(Dataset records)

Definition mul (i1 i2 r : loc) (s : state) : state :=
  if is_zero s i1 then set r i1 s
  else if is_zero s i2 then set r i2 s
  else
    let a := lower s i1 in let a_k := lower_kind s i1 in
    let b := upper s i1 in let b_k := upper_kind s i1 in
    let c := lower s i2 in let c_k := lower_kind s i2 in
    let d := upper s i2 in let d_k := upper_kind s i2 in
    let a_o := lower_is_open s i1 in
    let b_o := upper_is_open s i1 in
    let c_o := lower_is_open s i2 in
    let d_o := upper_is_open s i2 in
    let '(s, new_l, new_u) :=
      if is_N s i1 then
        if is_N s i2 then
          let s := set_lower_is_open r (if is_N0 s i1 || is_N0 s i2 then false else b_o || d_o) s in
          let s := set_upper_is_open r (a_o || c_o) s in
          let s := round_to_minus_inf s in
          let new_l := ext_numeral.mul (im_up s) b b_k d d_k in
          let s := round_to_plus_inf s in
          let new_u := ext_numeral.mul (im_up s) a a_k c c_k in
          (s, new_l, new_u)
        else if is_M s i2 then
          let s := set_lower_is_open r (a_o || d_o) s in
          let s := set_upper_is_open r (a_o || c_o) s in
          let s := round_to_minus_inf s in
          let new_l := ext_numeral.mul (im_up s) a a_k d d_k in
          let s := round_to_plus_inf s in
          let new_u := ext_numeral.mul (im_up s) a a_k c c_k in
          (s, new_l, new_u)
        else
          let s := set_upper_is_open r (if is_N0 s i1 || is_P0 s i2 then false else b_o || c_o) s in
          let s := set_lower_is_open r (a_o || d_o) s in
          let s := round_to_minus_inf s in
          let new_l := ext_numeral.mul (im_up s) a a_k d d_k in
          let s := round_to_plus_inf s in
          let new_u := ext_numeral.mul (im_up s) b b_k c c_k in
          (s, new_l, new_u)
      else if is_M s i1 then
        if is_N s i2 then
          let s := set_lower_is_open r (b_o || c_o) s in
          let s := set_upper_is_open r (a_o || c_o) s in
          let s := round_to_minus_inf s in
          let new_l := ext_numeral.mul (im_up s) b b_k c c_k in
          let s := round_to_plus_inf s in
          let new_u := ext_numeral.mul (im_up s) a a_k c c_k in
          (s, new_l, new_u)
        else if is_M s i2 then
          let ad_o := a_o || d_o in
          let bc_o := b_o || c_o in
          let ac_o := a_o || c_o in
          let bd_o := b_o || d_o in
          let s := round_to_minus_inf s in
          let '(ad, ad_k) := ext_numeral.mul (im_up s) a a_k d d_k in
          let '(bc, bc_k) := ext_numeral.mul (im_up s) b b_k c c_k in
          let s := round_to_plus_inf s in
          let '(ac, ac_k) := ext_numeral.mul (im_up s) a a_k c c_k in
          let '(bd, bd_k) := ext_numeral.mul (im_up s) b b_k d d_k in
          let '(s, new_l) :=
            if ext_numeral.lt ad ad_k bc bc_k
               || (ext_numeral.eq ad ad_k bc bc_k && negb ad_o && bc_o)
            then (set_lower_is_open r ad_o s, (ad, ad_k))
            else (set_lower_is_open r bc_o s, (bc, bc_k)) in
          let '(s, new_u) :=
            if ext_numeral.gt ac ac_k bd bd_k
               || (ext_numeral.eq ac ac_k bd bd_k && negb ac_o && bd_o)
            then (set_upper_is_open r ac_o s, (ac, ac_k))
            else (set_upper_is_open r bd_o s, (bd, bd_k)) in
          (s, new_l, new_u)
        else
          let s := set_lower_is_open r (a_o || d_o) s in
          let s := set_upper_is_open r (b_o || d_o) s in
          let s := round_to_minus_inf s in
          let new_l := ext_numeral.mul (im_up s) a a_k d d_k in
          let s := round_to_plus_inf s in
          let new_u := ext_numeral.mul (im_up s) b b_k d d_k in
          (s, new_l, new_u)
      else
        if is_N s i2 then
          let s := set_upper_is_open r (if is_P0 s i1 || is_N0 s i2 then false else a_o || d_o) s in
          let s := set_lower_is_open r (b_o || c_o) s in
          let s := round_to_minus_inf s in
          let new_l := ext_numeral.mul (im_up s) b b_k c c_k in
          let s := round_to_plus_inf s in
          let new_u := ext_numeral.mul (im_up s) a a_k d d_k in
          (s, new_l, new_u)
        else if is_M s i2 then
          let s := set_lower_is_open r (b_o || c_o) s in
          let s := set_upper_is_open r (b_o || d_o) s in
          let s := round_to_minus_inf s in
          let new_l := ext_numeral.mul (im_up s) b b_k c c_k in
          let s := round_to_plus_inf s in
          let new_u := ext_numeral.mul (im_up s) b b_k d d_k in
          (s, new_l, new_u)
        else
          let s := set_lower_is_open r (if is_P0 s i1 || is_P0 s i2 then false else a_o || c_o) s in
          let s := set_upper_is_open r (b_o || d_o) s in
          let s := round_to_minus_inf s in
          let new_l := ext_numeral.mul (im_up s) a a_k c c_k in
          let s := round_to_plus_inf s in
          let new_u := ext_numeral.mul (im_up s) b b_k d d_k in
          (s, new_l, new_u) in
    set_bounds r new_l new_u s.

(** *** Powers *)

Definition power_jst (s : state) (a : loc) (n : nat) : interval_deps_combine_rule :=
  if (n =? 1)%nat then IntervalDeps DEP_IN_LOWER1 DEP_IN_UPPER1
  else if Nat.even n then
    if lower_is_pos s a then
      IntervalDeps DEP_IN_LOWER1
        (if upper_is_inf s a then no_deps else (DEP_IN_LOWER1 ∣∣ DEP_IN_UPPER1)%deps)
    else if upper_is_neg s a then
      IntervalDeps DEP_IN_UPPER1
        (if lower_is_inf s a then no_deps else (DEP_IN_LOWER1 ∣∣ DEP_IN_UPPER1)%deps)
    else IntervalDeps no_deps (DEP_IN_LOWER1 ∣∣ DEP_IN_UPPER1)%deps
  else
    IntervalDeps (if lower_is_inf s a then no_deps else DEP_IN_LOWER1)
                 (if upper_is_inf s a then no_deps else DEP_IN_UPPER1).

Definition power (a : loc) (n : nat) (b : loc) (s : state) : state :=
  if (n =? 1)%nat then set b a s
  else if Nat.even n then
    if lower_is_pos s a then
      let s := round_to_minus_inf s in
      let s := set_lower b (m_power (im_up s) (lower s a) n) s in
      let s := set_lower_is_inf b false s in
      let s := set_lower_is_open b (lower_is_open s a) s in
      if upper_is_inf s a then reset_upper b s
      else
        let s := round_to_plus_inf s in
        let s := set_upper b (m_power (im_up s) (upper s a) n) s in
        let s := set_upper_is_inf b false s in
        set_upper_is_open b (upper_is_open s a) s
    else if upper_is_neg s a then
      let lower_a_open := lower_is_open s a in
      let upper_a_open := upper_is_open s a in
      let lower_a_inf := lower_is_inf s a in
      let s := set_lower b (lower s a) s in
      let s := set_upper b (upper s a) s in
      let l := lower s b in
      let s := set_upper b l (set_lower b (upper s b) s) in
      let s := round_to_minus_inf s in
      let s := set_lower b (m_power (im_up s) (lower s b) n) s in
      let s := set_lower_is_open b upper_a_open s in
      let s := set_lower_is_inf b false s in
      if lower_a_inf then reset_upper b s
      else
        let s := round_to_plus_inf s in
        let s := set_upper b (m_power (im_up s) (upper s b) n) s in
        let s := set_upper_is_inf b false s in
        set_upper_is_open b lower_a_open s
    else
      let un1_kind := lower_kind s a in let un2_kind := upper_kind s a in
      let un1 := lower s a in let un2 := upper s a in
      let s := round_to_plus_inf s in
      let '(un1, un1_kind) := ext_numeral.power (im_up s) un1 un1_kind n in
      let '(un2, un2_kind) := ext_numeral.power (im_up s) un2 un2_kind n in
      let s :=
        if ext_numeral.gt un1 un1_kind un2 un2_kind
           || (ext_numeral.eq un1 un1_kind un2 un2_kind
               && negb (lower_is_open s a) && upper_is_open s a)
        then
          let s := set_upper b un1 s in
          let s := set_upper_is_inf b (is_plus_inf un1_kind) s in
          set_upper_is_open b (lower_is_open s a) s
        else
          let s := set_upper b un2 s in
          let s := set_upper_is_inf b (is_plus_inf un2_kind) s in
          set_upper_is_open b (upper_is_open s a) s in
      let s := set_lower b m_zero s in
      let s := set_lower_is_inf b false s in
      set_lower_is_open b false s
  else
    let s :=
      if lower_is_inf s a then reset_lower b s
      else
        let s := set_lower b (m_power (im_up s) (lower s a) n) s in
        let s := set_lower_is_inf b false s in
        set_lower_is_open b (lower_is_open s a) s in
    if upper_is_inf s a then reset_upper b s
    else
      let s := set_upper b (m_power (im_up s) (upper s a) n) s in
      let s := set_upper_is_inf b false s in
      set_upper_is_open b (upper_is_open s a) s.

(** *** Inverse and quotients *)

Definition inv_jst (s : state) (a : loc) : option interval_deps_combine_rule :=
  if is_P1 s a then Some (IntervalDeps (DEP_IN_LOWER1 ∣∣ DEP_IN_UPPER1)%deps DEP_IN_LOWER1)
  else if is_N1 s a then Some (IntervalDeps DEP_IN_UPPER1 (DEP_IN_LOWER1 ∣∣ DEP_IN_UPPER1)%deps)
  else None.

(** [None] is the branch the source asserts to be unreachable. *)
Definition inv (a b : loc) (s : state) : option state :=
  if is_P1 s a then
    let s := round_to_minus_inf s in
    let '(new_l_val, new_l_kind) := ext_numeral.inv (im_up s) (upper s a) (upper_kind s a) in
    let new_l_open := upper_is_open s a in
    let s :=
      if lower_is_zero s a then
        let s := set_upper b m_zero s in
        let s := set_upper_is_inf b true s in
        set_upper_is_open b true s
      else
        let s := round_to_plus_inf s in
        let new_u_val := m_inv (im_up s) (lower s a) in
        let s := set_upper b new_u_val s in
        let s := set_upper_is_inf b false s in
        set_upper_is_open b (lower_is_open s a) s in
    let s := set_lower b new_l_val s in
    let s := set_lower_is_inf b false s in
    Some (set_lower_is_open b new_l_open s)
  else if is_N1 s a then
    let s := round_to_plus_inf s in
    let '(new_u_val, new_u_kind) := ext_numeral.inv (im_up s) (lower s a) (lower_kind s a) in
    let new_u_open := lower_is_open s a in
    let s :=
      if upper_is_zero s a then
        let s := set_lower b m_zero s in
        let s := set_lower_is_open b true s in
        set_lower_is_inf b true s
      else
        let s := round_to_minus_inf s in
        let new_l_val := m_inv (im_up s) (upper s a) in
        let s := set_lower b new_l_val s in
        let s := set_lower_is_inf b false s in
        set_lower_is_open b (upper_is_open s a) s in
    let s := set_upper b new_u_val s in
    let s := set_upper_is_inf b false s in
    Some (set_upper_is_open b new_u_open s)
  else None.

Definition div_jst (s : state) (i1 i2 : loc) : interval_deps_combine_rule :=
  let l1 := DEP_IN_LOWER1 in let u1 := DEP_IN_UPPER1 in
  let l2 := DEP_IN_LOWER2 in let u2 := DEP_IN_UPPER2 in
  if is_zero s i1 then
    if is_P1 s i2 then IntervalDeps (l1 ∣∣ l2)%deps (u1 ∣∣ l2)%deps
    else IntervalDeps (u1 ∣∣ u2)%deps (l1 ∣∣ u2)%deps
  else if is_N s i1 then
    if is_N1 s i2 then IntervalDeps (u1 ∣∣ l2 ∣∣ u2)%deps (l1 ∣∣ u2)%deps
    else IntervalDeps (l1 ∣∣ l2)%deps (u1 ∣∣ l2 ∣∣ u2)%deps
  else if is_M s i1 then
    if is_N1 s i2 then IntervalDeps (u1 ∣∣ u2)%deps (l1 ∣∣ u2)%deps
    else IntervalDeps (l1 ∣∣ l2)%deps (u1 ∣∣ l2)%deps
  else
    if is_N1 s i2 then IntervalDeps (u1 ∣∣ u2)%deps (l1 ∣∣ l2 ∣∣ u2)%deps
    else IntervalDeps (l1 ∣∣ l2 ∣∣ u2)%deps (u1 ∣∣ l2)%deps.

Definition div (i1 i2 r : loc) (s : state) : state :=
  if is_zero s i1 then
    let s := set_lower r m_zero s in
    let s := set_upper r m_zero s in
    let s := set_lower_is_inf r false s in
    let s := set_upper_is_inf r false s in
    let s := set_lower_is_open r false s in
    set_upper_is_open r false s
  else
    let a := lower s i1 in let a_k := lower_kind s i1 in
    let b := upper s i1 in let b_k := upper_kind s i1 in
    let c := lower s i2 in let c_k := lower_kind s i2 in
    let d := upper s i2 in let d_k := upper_kind s i2 in
    let a_o := lower_is_open s i1 in
    let b_o := upper_is_open s i1 in
    let c_o := lower_is_open s i2 in
    let d_o := upper_is_open s i2 in
    let '(s, new_l, new_u) :=
      if is_N s i1 then
        if is_N1 s i2 then
          let s := set_lower_is_open r (if is_N0 s i1 then false else b_o || c_o) s in
          let s := set_upper_is_open r (a_o || d_o) s in
          let s := round_to_minus_inf s in
          let new_l := ext_numeral.div (im_up s) b b_k c c_k in
          if m_is_zero d then (s, new_l, (m_zero, EN_PLUS_INFINITY))
          else
            let s := round_to_plus_inf s in
            let new_u := ext_numeral.div (im_up s) a a_k d d_k in
            (s, new_l, new_u)
        else
          let s := set_upper_is_open r (if is_N0 s i1 then false else b_o || d_o) s in
          let s := set_lower_is_open r (a_o || c_o) s in
          let '(s, new_l) :=
            if m_is_zero c then (s, (m_zero, EN_MINUS_INFINITY))
            else
              let s := round_to_minus_inf s in
              (s, ext_numeral.div (im_up s) a a_k c c_k) in
          let s := round_to_plus_inf s in
          let new_u := ext_numeral.div (im_up s) b b_k d d_k in
          (s, new_l, new_u)
      else if is_M s i1 then
        if is_N1 s i2 then
          let s := set_lower_is_open r (b_o || d_o) s in
          let s := set_upper_is_open r (a_o || d_o) s in
          if m_is_zero d then (s, (m_zero, EN_MINUS_INFINITY), (m_zero, EN_PLUS_INFINITY))
          else
            let s := round_to_minus_inf s in
            let new_l := ext_numeral.div (im_up s) b b_k d d_k in
            let s := round_to_plus_inf s in
            let new_u := ext_numeral.div (im_up s) a a_k d d_k in
            (s, new_l, new_u)
        else
          let s := set_lower_is_open r (a_o || c_o) s in
          let s := set_upper_is_open r (b_o || c_o) s in
          if m_is_zero c then (s, (m_zero, EN_MINUS_INFINITY), (m_zero, EN_PLUS_INFINITY))
          else
            let s := round_to_minus_inf s in
            let new_l := ext_numeral.div (im_up s) a a_k c c_k in
            let s := round_to_plus_inf s in
            let new_u := ext_numeral.div (im_up s) b b_k c c_k in
            (s, new_l, new_u)
      else
        if is_N1 s i2 then
          let s := set_upper_is_open r (if is_P0 s i1 then false else a_o || c_o) s in
          let s := set_lower_is_open r (b_o || d_o) s in
          let '(s, new_l) :=
            if m_is_zero d then (s, (m_zero, EN_MINUS_INFINITY))
            else
              let s := round_to_minus_inf s in
              (s, ext_numeral.div (im_up s) b b_k d d_k) in
          let s := round_to_plus_inf s in
          let new_u := ext_numeral.div (im_up s) a a_k c c_k in
          (s, new_l, new_u)
        else
          let s := set_lower_is_open r (if is_P0 s i1 then false else a_o || d_o) s in
          let s := set_upper_is_open r (b_o || c_o) s in
          let s := round_to_minus_inf s in
          let new_l := ext_numeral.div (im_up s) a a_k d d_k in
          if m_is_zero c then (s, new_l, (m_zero, EN_PLUS_INFINITY))
          else
            let s := round_to_plus_inf s in
            let new_u := ext_numeral.div (im_up s) b b_k c c_k in
            (s, new_l, new_u) in
    set_bounds r new_l new_u s.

| Requirement |
Determine how many lines in the entries above contain the word "option", and respond with the number alone.

| Solution to the exercise |
2